After years of debate, the federal government has formally cleared the way for the funding of single-sex public schools throughout the country — a movement that supporters say will benefit poor and minority children but opponents argue is discriminatory under gender equality rules.

"Single-sex schools can provide an important contribution and the people it will benefit the most are disadvantaged children," said Cornelius Riordan, a professor of sociology at Providence College and panelist at a Wednesday conference at the American Enterprise Institute.

Next Wednesday, the Department of Education is expected to publish its proposed rules regarding the recent revision to Title IX of the 1972 Education Amendments, which outlaws federal funding for education programs that discriminate on the basis of gender. The revision clarifies the rules in which same-sex schools are concerned, and endorses such schools as long as there are equal funding opportunities for both sexes.

The revisions were spearheaded by a bipartisan group of lawmakers and the final language was included in the "No Child Left Behind" education bill signed by President Bush in January.

Numerous lawmakers who spoke in favor of the revisions pointed to mounting evidence that some children will learn better in same-sex environments — benefiting from more rigorous academic routines, leadership opportunities, freedom from stereotypes and discipline.

"Sometimes, in some circumstances we find that girls do better in a single-sex atmosphere and boys do better in a single-sex atmosphere," said Sen. Kay Bailey Hutchinson, R-Texas, in a hearing last year on the bill. "Drop the barriers. Open the options for public schools."

She was joined by Sen. Hillary Clinton, D-N.Y., who pointed to the Young Women’s Leadership Academy in New York City.

"We know this has energized students and parents," she said in the same hearing. "I believe public school choice should be expanded and as broadly as possible."

But not everyone agrees. The American Association of University Women has consistently argued that Title IX prohibits single-sex schools and that the benefits of such an education have been exaggerated.
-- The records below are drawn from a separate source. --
(** [*host] is the host of the event [lav]. The address of the element, or none. *)
Definition cache_add (dst : sockaddr_u) (lav : nat) : W (option Z) :=
  let key := serialize_addr dst in
  let bytes := zlen key in
  t ← time_;
  p ← gpar;
  h ← gmem;
  cmp_len ← lift (
    if (sa_family dst =? AF_INET) && truthy (pr_cache_pre p) then
      val ← mem_get h key (bytes * 8 - pr_cache_pre p);
      match val with Some v => eq_bitlen key (el_data v) bytes | None => Ok (bytes * 8) end
    else Ok (bytes * 8));
  r ← syscall (CMalloc bytes);
  if rv r =? 0 then mret None else
  '(val, h) ← mem_add h key cmp_len 96;
  put_mem h;;
  match val with
  | None => free_ key;; mret None
  | Some val =>
      let a := el_addr val in
      e ← gev lav;
      melem a (fun x => Elem (el_addr x) (el_len x) (el_data x) (el_cmp x) (el_extra_len x)
                          (el_extra x) (el_mask x) (el_dp x) (el_detect x) t);;
      match el_extra val, ev_host e with
      | None, Some host =>
          melem a (fun x => Elem (el_addr x) (el_len x) (el_data x) (el_cmp x) (ev_host_len e)
                              (Some host) (el_mask x) (el_dp x) (el_detect x) (el_time x));;
          mev lav (fun e => e <| ev_host := None |>)
      | _, _ => mret tt
      end;;
      mret (Some a)
  end.
Definition melem_dp (a mask : Z) (dp : option nat) (detect : Z) : W unit :=
  melem a (fun x => Elem (el_addr x) (el_len x) (el_data x) (el_cmp x) (el_extra_len x)
                      (el_extra x) mask dp detect (el_time x)).

Definition dump_all_cache : W unit :=
  p ← gpar;
  match pr_mempool p with
  | None => mret tt
  | Some h => mem_destroy h;; mparams (fun p => p <| pr_mempool := None |>)
  end.

(** ** Choosing a group *)

Definition next_dp (d : nat) : W (option nat) := x ← gdp d; mret (dp_next x).

(** One candidate of [find_dp]. *)
Definition dp_fits (c : eval) (d : nat) (dp : desync_params) (init : option nat)
    (buff : option (list Z)) (n : Z) (dst : sockaddr_u) : res bool :=
  if has_flag (dp_bit dp) (ev_dp_mask c) then Ok false else
  if negb (bool_decide (Some d = init) || negb (truthy (dp_detect dp)) || has_flag (ev_detect c) (dp_detect dp))
  then Ok false else
  l34 ← check_l34 dp SOCK_STREAM dst;
  if negb l34 then Ok false else
  p ← (match buff with
       | Some b => if truthy (dp_proto dp) then check_proto_tcp (dp_proto dp) b n else Ok true
       | None => Ok true
       end);
  if negb p then Ok false else
  match dp_hosts dp, buff with
  | Some h, Some b => check_host h b n
  | _, _ => Ok true
  end.

Fixpoint find_dp_loop (k : nat) (client : nat) (dp init : option nat)
    (buff : option (list Z)) (n : Z) (dst : sockaddr_u) : W (option nat) :=
  match k with
  | O => pfuel
  | S k =>
      pr ← gpar;
      let dp := match dp with None => pr_dp pr | Some _ => dp end in
      c ← gev client;
      if ev_dp_mask c =? pr_dp_full_mask pr then mret None else
      d ← deref dp;
      x ← gdp d;
      ok ← lift (dp_fits c d x init buff n dst);
      if (ok : bool) then mret (Some d) else
      mev client (fun e => e <| ev_dp_mask := Z.lor (ev_dp_mask e) (dp_bit x) |>);;
      find_dp_loop k client (dp_next x) init buff n dst
  end.

(** Each group is visited at most twice: from the current one to the end of the
    list, and then once around. *)
Definition find_dp (client : nat) (buff : option (list Z)) (n : Z) (dst : sockaddr_u) : W (option nat) :=
  c ← gev client;
  '(buff, n) ← (match buff, ev_buff c with
                | None, Some b => x ← gbuf b; mret (Some (b_data x), b_lock x)
                | _, _ => mret (buff, n)
                end);
  w ← pget;
  find_dp_loop (S (S (2 * size (w_dps w)))) client (ev_dp c) (ev_dp c) buff n dst.

(** [if (p) p->next = q] *)
Definition set_next (p q : option nat) : W unit :=
  match p with None => mret tt | Some d => mdp d (fun x => x <| dp_next := q |>) end.
Definition set_prev (p q : option nat) : W unit :=
  match p with None => mret tt | Some d => mdp d (fun x => x <| dp_prev := q |>) end.
Definition need (o : option nat) : W (option nat) := d ← deref o; mret (Some d).

Definition swop_groups (dpc dpn : nat) : W unit :=
  dpc_cp ← gdp dpc;
  n ← gdp dpn;
  mdp dpc (fun x => x <| dp_next := dp_next n |> <| dp_prev := dp_prev n |>);;
  mdp dpn (fun x => x <| dp_prev := dp_prev dpc_cp |> <| dp_next := dp_next dpc_cp |>);;
  set_next (dp_prev dpc_cp) (Some dpn);;
  c ← gdp dpc;
  set_prev (dp_next c) (Some dpc);;
  (if decide (dp_next dpc_cp <> Some dpn) then
     n ← gdp dpn; o ← need (dp_next n); set_prev o (Some dpn);;
     c ← gdp dpc; o ← need (dp_prev c); set_next o (Some dpc)
   else set_prev (Some dpc) (Some dpn);; set_next (Some dpn) (Some dpc));;
  n ← gdp dpn;
  mdp dpc (fun x => x <| dp_detect := dp_detect n |> <| dp_auto_level := dp_auto_level n |>);;
  mdp dpn (fun x => x <| dp_detect := dp_detect dpc_cp |> <| dp_auto_level := dp_auto_level dpc_cp |>);;
  p ← gpar;
  if decide (pr_dp p = Some dpc) then mparams (fun p => p <| pr_dp := Some dpn |>) else mret tt.

(** ** Connecting *)
Definition recv_ (fd size : Z) : W ret := syscall (CRecv fd size).

(** [connect_hook] *)
Definition connect_hook (val : nat) (dst : sockaddr_u) (next : evcb) : W Z :=
  e ← gev val;
  match ev_dp e with
  | Some _ => mret tt
  | None =>
      o ← cache_get dst;
      match o with
      | Some c => mev val (fun e => e <| ev_dp_mask := el_mask c |> <| ev_detect := el_detect c |>
                                      <| ev_dp := el_dp c |>)
      | None => mret tt
      end
  end;;
  dp ← find_dp val None 0 dst;
  match dp with
  | None => mret (-1)
  | Some d =>
      mev val (fun e => e <| ev_dp := Some d |>);;
      dp ← gdp d;
      e ← gev val;
      pr ← gpar;
      if (bool_decide (is_Some (dp_hosts dp)) || truthy (dp_proto dp))
         && bool_decide (ev_buff e = None) && pr_delay_conn pr then
        rc ← resp_error (ev_fd e) 0 (ev_flag e);
        if rc <? 0 then mret (-1) else
        mev val (fun e => e <| ev_cb := cb_recv_and_connect |> <| ev_addr := dst |>);;
        mret 0
      else if truthy (dp_out_type dp) then
        e ← create_conn val (dp_out_addr dp) (if dp_out_type dp =? MODE_SOCKS5 then cb_on_socks_conn else next);
        (if e =? 0 then
           q ← gpair val;
           mev q (fun x => x <| ev_after_conn_cb := next |> <| ev_addr := dst |>)
         else mret tt);;
        mret e
      else create_conn val dst next
  end.

Definition reconnect (val : nat) : W Z :=
  e ← gev val;
  passert (ev_flag e =? FLAG_CONN);;
  client ← deref (ev_pair e);
  c ← gev client;
  match ev_sq_buff c with
  | None => mret tt
  | Some sq =>
      s ← gbuf sq;
      b ← (match ev_buff c with
           | Some b => mret (Some b)
           | None => o ← buff_pop (b_size s); mev client (fun e => e <| ev_buff := o |>);; mret o
           end);
      b ← deref b;
      mbuf b (fun x => x <| b_lock := b_lock s |>);;
      x ← gbuf b;
      d ← lift (rd_list (b_data s) 0 (b_lock s));
      data ← lift (wr_list (b_data x) 0 d);
      mbuf b (fun x => x <| b_data := data |> <| b_offset := 0 |>)
  end;;
  mev client (fun e => e <| ev_round_sent := 0 |> <| ev_part_sent := 0 |>);;
  e ← gev val;
  rc ← connect_hook client (ev_addr e) cb_on_connect;
  if truthy rc then mret (-1) else
  mev val (fun e => e <| ev_pair := None |>);;
  del_event val;;
  mret 0.

(** The loop of [on_trigger]: [dp] where it stopped, [next] and [uncheked]. *)
Fixpoint trigger_loop (k : nat) (lav : nat) (type : Z) (can_reconn : bool) (dp : option nat) (uncheked : Z)
    : W (option nat * option nat * Z) :=
  match k with
  | O => pfuel
  | S k =>
      match dp with
      | None => mret (None, None, uncheked)
      | Some d =>
          x ← gdp d;
          l ← gev lav;
          if (uncheked =? 0) && (dp_detect x =? 0) then mret (dp, None, uncheked) else
          if negb (has_flag (dp_bit x) (ev_dp_mask l))
             && (negb (truthy (dp_detect x)) || has_flag (dp_detect x) type)
             && (negb (has_flag (dp_auto_level x) AUTO_ONRECONN) || can_reconn)
          then mret (dp, dp, uncheked) else
          mev lav (fun e => e <| ev_dp_mask := Z.lor (ev_dp_mask e) (dp_bit x) |>);;
          trigger_loop k lav type can_reconn (dp_next x) (Z.land uncheked (Z.lnot (dp_bit x)))
      end
  end.

Definition on_trigger (type : Z) (val : nat) (client_alive : bool) : W Z :=
  lav ← gpair val;
  l ← gev lav;
  v ← gev val;
  let before_req := (ev_recv_count l =? 0) && (ev_recv_count v =? 0) in
  let can_reconn := (bool_decide (is_Some (ev_sq_buff l)) || before_req) && client_alive in
  cache ← cache_add (ev_addr v) lav;
  match cache with
  | None => mret (-1)
  | Some a =>
      ld ← deref (ev_dp l);
      mdp ld (fun x => x <| dp_fail_count := dp_fail_count x + 1 |>);;
      x ← gdp ld;
      mev lav (fun e => e <| ev_dp_mask := Z.lor (ev_dp_mask e) (dp_bit x) |> <| ev_detect := type |>);;
      l ← gev lav;
      w ← pget;
      '(dp, next, uncheked) ←
        trigger_loop (S (size (w_dps w))) lav type can_reconn (pr_dp (w_params w)) (ev_dp_mask l);
      c ← gelem a;
      (if has_flag (dp_bit x) (el_mask c) then mret tt else
         (match next with
          | Some nx =>
              ndp ← gdp nx;
              x ← gdp ld;
              if has_flag (dp_auto_level ndp) AUTO_SORT && (dp_pri ndp <? dp_pri x)
                 && negb (has_flag (dp_bit x) uncheked)
              then swop_groups ld nx else mret tt
          | None => mret tt
          end);;
         mdp ld (fun x => x <| dp_pri := dp_pri x + 1 |>));;
      match next with
      | None => p ← gpar; melem_dp a 0 (pr_dp p) 0;; mret (-1)
      | Some nx =>
          l ← gev lav;
          c ← gelem a;
          melem_dp a (Z.lor (el_mask c) (ev_dp_mask l)) dp (ev_detect l);;
          ndp ← gdp nx;
          if negb (has_flag (dp_auto_level ndp) AUTO_NORECONN) && can_reconn then reconnect val
          else mret (-1)
      end
  end.

Definition on_torst (val : nat) : W Z :=
  rc ← on_trigger DETECT_TORST val true;
  if rc =? 0 then mret 0 else
  q ← gpair val;
  e ← gev q;
  setsockopt_ (ev_fd e) SOL_SOCKET SO_LINGER [1; 0];;
  mret (-1).

Definition on_fin (val : nat) : W Z :=
  e ← gev val;
  let is_client := negb (ev_flag e =? FLAG_CONN) in
  match (if is_client then ev_pair e else Some val) with
  | None => mret (-1)
  | Some val =>
      v ← gev val;
      q ← gpair val;
      p ← gev q;
      if negb (ev_mark p && (ev_round_count v <=? 1)) then mret (-1) else
      rc ← on_trigger DETECT_TLS_ERR val (negb is_client);
      mret (if rc =? 0 then 0 else -1)
  end.

Definition on_timeout (val : nat) : W Z :=
  mev val (fun e => e <| ev_to_count := ev_to_count e + 1 |>);;
  e ← gev val;
  p ← gpar;
  if pr_to_count_lim p <=? ev_to_count e then on_torst val
  else set_timer val (pr_ptimeout p);; mret 0.

Definition on_connerr (val : nat) : W Z := on_trigger DETECT_CONNECT val true.

(** ** Answers *)
Definition resp_trigger (dp : desync_params) (req : list Z) (qn : Z) (resp : list Z) (sn : Z) : res bool :=
  r ← (if has_flag (dp_detect dp) DETECT_HTTP_LOCAT then is_http_redirect req qn resp sn else Ok false);
  if (r : bool) then Ok true else
  if has_flag (dp_detect dp) DETECT_TLS_ERR then
    ch ← is_tls_chello req qn;
    e ← (if (ch : bool) then sh ← is_tls_shello resp sn; Ok (negb sh) else Ok false);
    if (e : bool) then Ok true else neq_tls_sid req qn resp sn
  else Ok false.

Fixpoint resp_loop (k : nat) (dp : option nat) (mask : Z) (req : list Z) (qn : Z) (resp : list Z) (sn : Z)
    : W (option desync_params) :=
  match k with
  | O => pfuel
  | S k =>
      match dp with
      | None => mret None
      | Some d =>
          x ← gdp d;
          if has_flag (dp_bit x) mask then resp_loop k (dp_next x) mask req qn resp sn else
          t ← lift (resp_trigger x req qn resp sn);
          if (t : bool) then mret (Some x) else resp_loop k (dp_next x) mask req qn resp sn
      end
  end.

Definition on_response (val : nat) (resp : list Z) (sn : Z) : W Z :=
  q ← gpair val;
  p ← gev q;
  sq ← deref (ev_sq_buff p);
  b ← gbuf sq;
  pd ← deref (ev_dp p);
  x ← gdp pd;
  let mask := Z.lor (ev_dp_mask p) (dp_bit x) in
  mev q (fun e => e <| ev_dp_mask := mask |>);;
  w ← pget;
  o ← resp_loop (S (size (w_dps w))) (pr_dp (w_params w)) mask (b_data b) (b_size b) resp sn;
  match o with
  | Some dp => on_trigger (dp_detect dp) val true
  | None => mret (-1)
  end.

(** The fields of an event that [try_set_tls_timer] keeps across calls. *)
Record tls_st : Type := TlsSt { ts_pos : Z; ts_size : Z; ts_rec : list Z }.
"While single-sex education experiments do produce some positive results for some students in some cases, much of the research indicates that the properties of a good education, not a sex-segregated environment, make the difference," the group said in a statement in January. The AAUW did not return calls for comment Wednesday.

Opponents also point to a California study released last June that found that gender stereotyping, harassment and other areas of concern in today’s co-educational environment do not necessarily diminish in single-sex schools. The state study reviewed 12 pilot single-sex programs there.

Rosemary Salomone, a professor of law at St. John’s University of Law who has written extensively in support of single sex schools, said Wednesday that there is "no clear evidence that single-sex schools improve achievement," and added that such schools are "not an ideal way to prepare boys and girls for personal relationships."

However, there is a growing body of evidence — both empirical and anecdotal — to suggest single-sex programs encourage student interest and empowerment, she said.

Riordan, who has conducted studies on disadvantaged students in single-sex schools, said he has found empirical evidence.

"They do work to improve academic achievement – but it is limited to students of low economic status and those who are disadvantaged historically," he said.

Maureen Grogan, executive director of the Young Women's Leadership Foundation, which runs private middle and secondary schools for girls in New York and Chicago, said she has seen for herself the benefits of same-sex classrooms.

"This is something that the parents and the students want – the demand is there," Grogan said, adding that many girls have told her that they are happy to have a "voice" and personal relationships with teachers they didn’t necessarily have before.

"The experiences I’ve had here I can honestly say I wouldn’t have had anywhere else," said Tanisha Smalls, a senior at New York's YWLA. Smalls is headed to Williams College next fall where she will study biology.